Event-related magnetic fields (ERFs) were measured with magnetoencephalography (MEG) in fifteen healthy right-handed participants listening to sequences of consonant–vowel syllable pairs delivered dichotically (one syllable presented to the left ear and another syllable simultaneously to the right ear). The participants were instructed to press a response button to occurrences of a particular target syllable. In a condition with no other instruction (the non-forced condition, NF), they showed the well-known right-ear advantage (REA), that is, the participants responded more often to target syllables delivered to the right ear than to targets delivered to the left ear.

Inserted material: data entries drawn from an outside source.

(** CREATE fails at once. *)
Lemma pure_generic_create exec v off size salt : pure (generic_create exec v off size salt).
Proof.
  unfold generic_create. apply pure_bind_frame. intros f [-> _]. apply pure_throw.
Qed.

Lemma pure_dispatch exec op : pure_context exec → pure (dispatch exec op).
Proof.
  intros He. destruct (calls op) eqn:Ec.
  - destruct op; try discriminate Ec; unfold dispatch; unfold_pure;
      repeat lazymatch goal with
      | |- pure (generic_create _ _ _ _ _) => apply pure_generic_create
      | H : static ?f |- pure (generic_call _ _ _ _ _ _ _ (is_static ?f) _ _ _ _) =>
          rewrite (static_is_static f H); apply pure_generic_call; [done|intros Ht]
      | |- pure (generic_call _ _ _ _ _ _ _ _ _ _ _ _) => apply pure_generic_call; [done|intros Ht]
      | |- pure pop_usize => unfold pop_usize
      | |- _ => pure_step
      end.
    1: left; destruct H0 as [Hst _]; rewrite Hst in Heqb; simpl in Heqb; by propify.
    all: first [by left | by right | discriminate Ht].
  - destruct op; try discriminate Ec; clear Ec; unfold dispatch; cbv beta iota;
      repeat match goal with
      | |- context [Opcode.in_range ?a ?b ?c] =>
          let v := eval vm_compute in (Opcode.in_range a b c) in
          change (Opcode.in_range a b c) with v; cbv iota
      end; repeat first [pure_step | unfold_pure].
Qed.

(** ** Contexts *)

(** A context in progress: [vm0] is the machine it was entered with. *)
Definition pure_end (vm0 : VM) (ls : list Log) (o : Result TransactionReport * St) : Prop :=
  db o.2.1 = db vm0 ∧
  ∀ report, o.1 = Ok report → same_state vm0 o.2.1 ∧ report_logs report = ls.

Lemma same_restore vm0 vm : db vm = db vm0 → same_state vm0 (restore_state (take_backup vm0) vm).
Proof. intros Hd. unfold same_state, account_view, lookup_slot. simpl. by rewrite Hd. Qed.

Lemma finish_error_pure vm0 e s :
  db s.1 = db vm0 → pure_end vm0 (logs s.2) (finish_error (take_backup vm0) e s).
Proof.
  intros Hd. unfold finish_error, pure_end. destruct (is_internal e); [done|].
  destruct (bool_decide _); (split; [done|]); intros rep [= <-]; (split; [|done]);
    by apply same_restore.
Qed.

Lemma finish_success_pure vm0 s :
  static s.2 → same_state vm0 s.1 → pure_end vm0 (logs s.2) (finish_success (take_backup vm0) s).
Proof.
  intros (_&Hc&Hdep) Hs. unfold finish_success, pure_end, mbind, st_bind. simpl.
  rewrite Hc, (proj2 (Z.eqb_neq _ 0)), andb_false_r by lia. simpl.
  split; [apply Hs|]. by intros rep [= <-].
Qed.

Lemma run_precompile_pure s : pure_end s.1 (logs s.2) (run_precompile (take_backup s.1) s).
Proof.
  unfold run_precompile, Precompile.execute_precompile, pure_end.
  destruct (Precompile.dispatch _ _ _ _) as [[out|error| |] g]; simpl; try done.
  - split; [done|]. by intros rep [= <-].
  - destruct (is_internal error); [done|]. split; [done|]. intros rep [= <-].
    split; [|done]. by apply same_restore.
Qed.

Lemma execute_with_pure loop :
  (∀ s, static s.2 → pure_end s.1 (logs s.2) (loop (take_backup s.1) s)) →
  pure_context (execute_with loop).
Proof.
  intros Hl s Hs. unfold execute_with, mbind, st_bind, gets. cbv beta iota. unfold id.
  destruct (Precompile.is_precompile _); [apply run_precompile_pure|by apply Hl].
Qed.

Lemma pure_end_bind {A} (m : M A) k vm0 s :
  pure m → static s.2 → db s.1 = db vm0 →
  (∀ a s', static s'.2 → logs s'.2 = logs s.2 → db s'.1 = db vm0 → same_state s.1 s'.1 →
     pure_end vm0 (logs s'.2) (k a s')) →
  pure_end vm0 (logs s.2) ((m ≫= k) s).
Proof.
  intros Hm Hs Hd Hk. destruct (Hm s Hs) as (Hf & Hd' & Ho). unfold mbind, st_bind.
  destruct (m s) as [[a| | |] s']; simpl in *; [|split; simpl; [congruence|done]..].
  pose proof Hf as [= _ _ _ Hl]. rewrite <- Hl.
  apply Hk; [by eapply same_frame_static|done|congruence|by apply Ho].
Qed.

Lemma run_pure fuel : ∀ vm0 s, static s.2 → same_state vm0 s.1 →
  pure_end vm0 (logs s.2) (run fuel (take_backup vm0) s).
Proof.
  induction fuel as [|fuel IH]; intros vm0 s Hs Hsame; simpl run.
  { split; [apply Hsame|done]. }
  assert (pure_context (execute_with (run fuel))) as He
    by (apply execute_with_pure; intros s' ?; by apply IH).
  destruct (pure_dispatch _ (next_opcode s.2) He s Hs) as (Hf & Hd & Ho).
  destruct (dispatch _ _ s) as [r s1]. simpl in Hf, Hd, Ho.
  assert (db s1.1 = db vm0) as Hd0 by (rewrite Hd; apply Hsame).
  assert (static s1.2) as Hs1 by (by eapply same_frame_static).
  pose proof Hf as [= _ _ _ Hl]. rewrite <- Hl. unfold after_opcode.
  assert (pure (if bool_decide (next_opcode s.2 = Opcode.JUMP) ||
    bool_decide (next_opcode s.2 = Opcode.JUMPI) then mret tt else increment_pc)) as Hn
    by (destruct (_ || _); [apply pure_ret|apply pure_increment_pc_by]).
  destruct r as [[|res]|error| |]; try (by split; [done|]);
    (apply pure_end_bind; [done..|]; intros [] s2 Hs2 _ Hd2 Hsame2).
  - apply IH; [done|]. etrans; [exact Hsame|]. etrans; [by apply Ho|done].
  - apply finish_success_pure; [done|]. etrans; [exact Hsame|]. etrans; [by apply Ho|done].
  - by apply finish_error_pure.
Qed.

(** C12: static contexts change nothing (EIP-214).  When [execute] returns from
    a frame entered with the static flag, then whatever the code did, and
    whatever contexts it called in turn, every account has the balance, nonce
    and code, every slot the value, that it had before; transient storage, the
    refund counter and the sets of created and destructed accounts are the
    same, and no log was added. *)
Theorem static_context_is_pure (fuel : nat) (s : St) (report : TransactionReport) :
  is_static s.2 = true → create_op_called s.2 = false → 0 < depth s.2 →
  (execute fuel s).1 = Ok report →
  same_state s.1 (execute fuel s).2.1 ∧ report_logs report = logs s.2.
Proof.
  intros H1 H2 H3 Hr. assert (static s.2) as Hs by done.
  by apply (execute_with_pure (run fuel) (λ s' Hs', run_pure fuel s'.1 s' Hs' ltac:(done)) s Hs).
Qed.

End Static.

(** A static frame that reads a slot: PUSH1 1, SLOAD. *)
Definition sload_state : St :=
  (demo_vm 3000 [], new_call_frame 100 42 42 [0x60; 0x01; 0x54] 0 [] true 3000 0 1 false).

Lemma static_context_is_pure_witness :
  ∃ report, (execute 10 sload_state).1 = Ok report ∧
    same_state sload_state.1 (execute 10 sload_state).2.1 ∧ report_logs report = [].
Proof.
  destruct (execute 10 sload_state).1 as [report| | |] eqn:E; [|by vm_compute in E..].
  destruct (static_context_is_pure 10 sload_state report eq_refl eq_refl eq_refl E) as [H1 H2].
  exists report. split; [reflexivity|]. split; [exact H1|exact H2].
Defined.
Lemma undo_bal f r vm u vm' :
  (match r with
   | Revert _ => _ ← remove_account (to f);
                 increase_account_balance (msg_sender f) (msg_value f)
   | Success => mret tt
   end) vm = (Ok u, vm') →
  same_env vm vm' ∧ ∀ b, bal vm' b = undone vm f r b.
Proof.
  destruct r as [|e]; [by intros [= _ <-]|]. intros Hr.
  apply st_bind_Ok in Hr as ([] & vm1 & H1 & H2). injection H1 as <-.
  apply increase_bal in H2 as [Henv Hb]. split; [done|]. intros b. rewrite Hb. unfold undone. f_equal.
  unfold bal, account_view. simpl. destruct (decide (b = to f)) as [->|].
  - by rewrite lookup_delete_eq.
  - by rewrite lookup_delete_ne.
Qed.

Lemma destruct_accounts_bal vm b :
  b ∉ selfdestruct_set (accrued_substate vm) → bal (destruct_accounts vm).2 b = bal vm b.
Proof.
  intros Hb. unfold bal, account_view, destruct_accounts. simpl. f_equal. f_equal. f_equal.
  destruct (cache vm !! b) as [acc|] eqn:E.
  - by apply map_lookup_filter_Some.
  - apply map_lookup_filter_None. by left.
Qed.

(** C19: settlement.  When a transaction is settled, the refund is the counter
    capped at a fifth of the gas used; the sender gets back the price of the
    unused and the refunded gas; the fee recipient gets the priority fee of the
    gas paid for; a failed transaction also returns the value to the sender and
    restores the receiver to what the database has; the accounts that destroyed
    themselves are dropped from the cache with whatever they had or are paid; and no
    other balance changes.  Of the price of the whole gas limit, what is not returned
    and not paid to the recipient is the burnt base fee. *)
Theorem settlement_correct (f : CallFrame) (report report' : TransactionReport) (vm vm' : VM) :
  settle f report vm = (Ok report', vm') →
  let e := env vm in
  let used := report_gas_used report in
  let refund := Z.min (gas_refunded report) (used / 5) in
  let returned := gas_price e * (env_gas_limit e - used + refund) in
  let tip := (used - refund) * (gas_price e - base_fee_per_gas e) in
  gas_refunded report' = refund ∧ used ≤ env_gas_limit e ∧
  new_state report' = cache vm' ∧
  (∀ a, a ∉ selfdestruct_set (accrued_substate vm) →
     bal vm' a = undone vm f (result report) a
                 + paid (msg_sender f) a returned + paid (coinbase e) a tip) ∧
  (∀ a, a ∈ selfdestruct_set (accrued_substate vm) → cache vm' !! a = None) ∧
  gas_price e * env_gas_limit e = returned + tip + (used - refund) * base_fee_per_gas e.
Proof.
  intros Hs. apply st_bind_Ok in Hs as (refunded & vm6 & Hp & Hs). injection Hs as <- <-.
  unfold post_execution_changes in Hp. apply st_bind_Ok in Hp as (u1 & vm1 & H1 & Hp).
  apply undo_bal in H1 as [He1 Hb1]. apply gets_bind_Ok in Hp.
  apply lift_bind_Ok in Hp as (fifth & H2 & Hp). apply lift_bind_Ok in Hp as (gas & H3 & Hp).
  apply lift_bind_Ok in Hp as (wei & H4 & Hp). apply st_bind_Ok in Hp as (u2 & vm2 & H5 & Hp).
  apply increase_bal in H5 as [He2 Hb2].
  apply lift_bind_Ok in Hp as (gas' & H6 & Hp). apply lift_bind_Ok in Hp as (prio & H7 & Hp).
  apply lift_bind_Ok in Hp as (fee & H8 & Hp). apply st_bind_Ok in Hp as (u3 & vm3 & H9 & Hp).
  assert (same_env vm2 vm3 ∧ ∀ b, bal vm3 b = bal vm2 b + paid (coinbase (env vm1)) b fee)
    as [He3 Hb3].
  { destruct (Z.eqb_spec fee 0) as [->|]; simpl in H9; [|by apply increase_bal in H9].
    injection H9 as _ <-. split; [done|]. intros b. unfold paid. case_decide; lia. }
  injection Hp as <- <-. unfold id, internal in *. outcome_inv. clear H9.
  assert (env vm1 = env vm) as Henv by apply He1. rewrite Henv in *.
  apply bind_Some in H3 as (left & [-> Hl]%checked_sub_Some & [-> _]%checked_add_Some).
  assert (accrued_substate vm3 = accrued_substate vm) as Es.
  { destruct He1 as (_&_&_&_&E1), He2 as (_&_&_&_&E2), He3 as (_&_&_&_&E3). congruence. }
  split; [done|]. split; [unfold in_u in Hl; lia|]. split; [done|]. split_and!; [| |ring].
  - intros a Ha. pose proof (destruct_accounts_bal vm3 a) as Hd. simpl in Hd.
    rewrite Hd by (by rewrite Es). by rewrite Hb3, Hb2, Hb1.
  - intros a Ha. apply map_lookup_filter_None. right. intros acc _ Hn. apply Hn. by rewrite Es.
Qed.

(** ** Acceptance *)

Lemma on_vm_Ok {A} (m : ST VM A) s a s' : on_vm m s = (Ok a, s') →
  ∃ vm', m s.1 = (Ok a, vm') ∧ s' = (vm', s.2).
Proof. unfold on_vm. destruct (m s.1) as [r vm']. intros [= -> <-]. eauto. Qed.

Lemma map_error_Ok {A} f (m : M A) s a s' : map_error f m s = (Ok a, s') → m s = (Ok a, s').
Proof.
  unfold map_error. destruct (m s) as [r s1]. intros [= Hr <-].
  by apply map_err_Ok in Hr as ->.
Qed.

(** A guard that was passed. *)
Lemma guard_Ok {A} (b : bool) e (k : unit → M A) s a s' :
  ((if b then throw e else mret tt) ≫= k) s = (Ok a, s') → b = false ∧ k tt s = (Ok a, s').
Proof. by destruct b. Qed.

Lemma get_account_view a vm acc vm' : get_account a vm = (Ok acc, vm') →
  info acc = account_view vm a ∧ same_env vm vm' ∧ ∀ b, account_view vm' b = account_view vm b.
Proof.
  unfold get_account, gets, modify, mbind, st_bind, account_view. simpl.
  destruct (cache vm !! a) as [acc'|] eqn:E; intros [= <- <-]; rewrite ?E; [done|].
  split; [done|]. split; [done|]. intros b. simpl. destruct (decide (b = a)) as [->|].
  - by rewrite lookup_insert_eq, E.
  - by rewrite lookup_insert_ne.
Qed.

Lemma increase_gas_Ok c s u s' : increase_consumed_gas c s = (Ok u, s') →
  s' = (s.1, set_gas_used (gas_used s.2 + c) s.2) ∧ gas_used s.2 + c ≤ gas_limit s.2.
Proof.
  unfold increase_consumed_gas. intros Hr. apply gets_bind_Ok in Hr.
  apply lift_bind_Ok in Hr as (p & Hp & Hr). apply gets_bind_Ok in Hr. unfold oog in Hp. outcome_inv.
  destruct (_ <? _) eqn:E; [done|]. injection Hr as _ <-. propify. destruct s. done.
Qed.

(** The cost that is deducted, and the balance it is checked against. *)
Lemma up_front_cost_Ok vm b v c : up_front_cost vm b v = Ok c →
  ∃ max_blob blob, get_max_blob_gas_price vm = Ok max_blob ∧ get_blob_gas_price vm = Ok blob ∧
    default (gas_price (env vm)) (tx_max_fee_per_gas (env vm)) * env_gas_limit (env vm)
      + v + max_blob ≤ b ∧
    c = gas_price (env vm) * env_gas_limit (env vm) + v + blob.
Proof.
  unfold up_front_cost, tx_error. intros Hc. outcome_inv.
  destruct (_ <? _) eqn:E; [done|]. outcome_inv. propify. eauto 10.
Qed.

Lemma validate_blobs_Ok vm : validate_blobs vm = Ok tt →
  1 ≤ len (tx_blob_hashes (env vm)) ≤ MAX_BLOB_COUNT ∧ is_create vm = false ∧
  Forall (λ h, u256_byte h 31 ∈ VALID_BLOB_PREFIXES) (tx_blob_hashes (env vm)).
Proof.
  unfold validate_blobs. destruct (tx_blob_hashes (env vm)) as [|h hs] eqn:E; [done|].
  destruct (existsb _ _) eqn:Ex; [done|]. destruct (MAX_BLOB_COUNT <? _) eqn:El; [done|].
  destruct (is_create vm); [done|]. intros _. rewrite len_cons in *. pose proof (len_nonneg hs).
  propify. split; [lia|]. split; [done|]. apply Forall_forall. intros x Hx.
  destruct (decide (u256_byte x 31 ∈ VALID_BLOB_PREFIXES)) as [|Hn]; [done|].
  exfalso. rewrite <- not_true_iff_false in Ex. apply Ex, existsb_exists. exists x.
  split; [by apply list_elem_of_In|]. by rewrite bool_decide_eq_false_2.
Qed.

(** The rules a transaction has to satisfy, over the machine before it. *)
Record valid_tx (vm : VM) (f : CallFrame) : Prop := {
  tx_funds : ∃ max_blob, get_max_blob_gas_price vm = Ok max_blob ∧
    default (gas_price (env vm)) (tx_max_fee_per_gas (env vm)) * env_gas_limit (env vm)
      + msg_value f + max_blob ≤ bal vm (origin (env vm));
  tx_base_fee :
    base_fee_per_gas (env vm) ≤ default (gas_price (env vm)) (tx_max_fee_per_gas (env vm));
  tx_init_code : is_create vm = true → len (calldata f) ≤ INIT_CODE_MAX_SIZE;
  tx_intrinsic : ∃ g, intrinsic_gas vm (calldata f) = Ok g ∧ gas_used f + g ≤ gas_limit f;
  tx_nonce : nonce (account_view vm (origin (env vm))) < 2 ^ 64 - 1;
  tx_priority : ∀ priority max_fee, tx_max_priority_fee_per_gas (env vm) = Some priority →
    tx_max_fee_per_gas (env vm) = Some max_fee → priority ≤ max_fee;
  tx_eoa : has_code (account_view vm (origin (env vm))) = false;
  tx_block_gas : env_gas_limit (env vm) ≤ block_gas_limit (env vm);
  tx_blobs : ∀ max_fee, tx_max_fee_per_blob_gas (env vm) = Some max_fee →
    (∃ base_fee, get_base_fee_per_blob_gas vm = Ok base_fee ∧ base_fee ≤ max_fee) ∧
    1 ≤ len (tx_blob_hashes (env vm)) ≤ MAX_BLOB_COUNT ∧ is_create vm = false ∧
    Forall (λ h, u256_byte h 31 ∈ VALID_BLOB_PREFIXES) (tx_blob_hashes (env vm));
}.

The same was true in the forced-right (FR) condition, where the participants were instructed to attend selectively to the right-ear syllables and respond only to targets among them. In the forced-left (FL) condition, where they were instructed to respond only to left-ear targets, they responded more often to targets in this ear than to targets in the right ear. At 300–500ms from syllable pair onset, a sustained field (SF) in ERFs to the syllable pairs was stronger in the left auditory cortex than in the right auditory cortex in the NF and FR conditions, while the opposite was true in the FL condition. Thus selective attention during dichotic listening leads to stronger processing of speech sounds in the auditory cortex contralateral to the attended direction. Our results also suggest that the REA observed for dichotic speech may involve a bias of attention to the right side even when there is no instruction to do so. This supports Kinsbourne's (1970) model of attention bias as a general principle of laterality.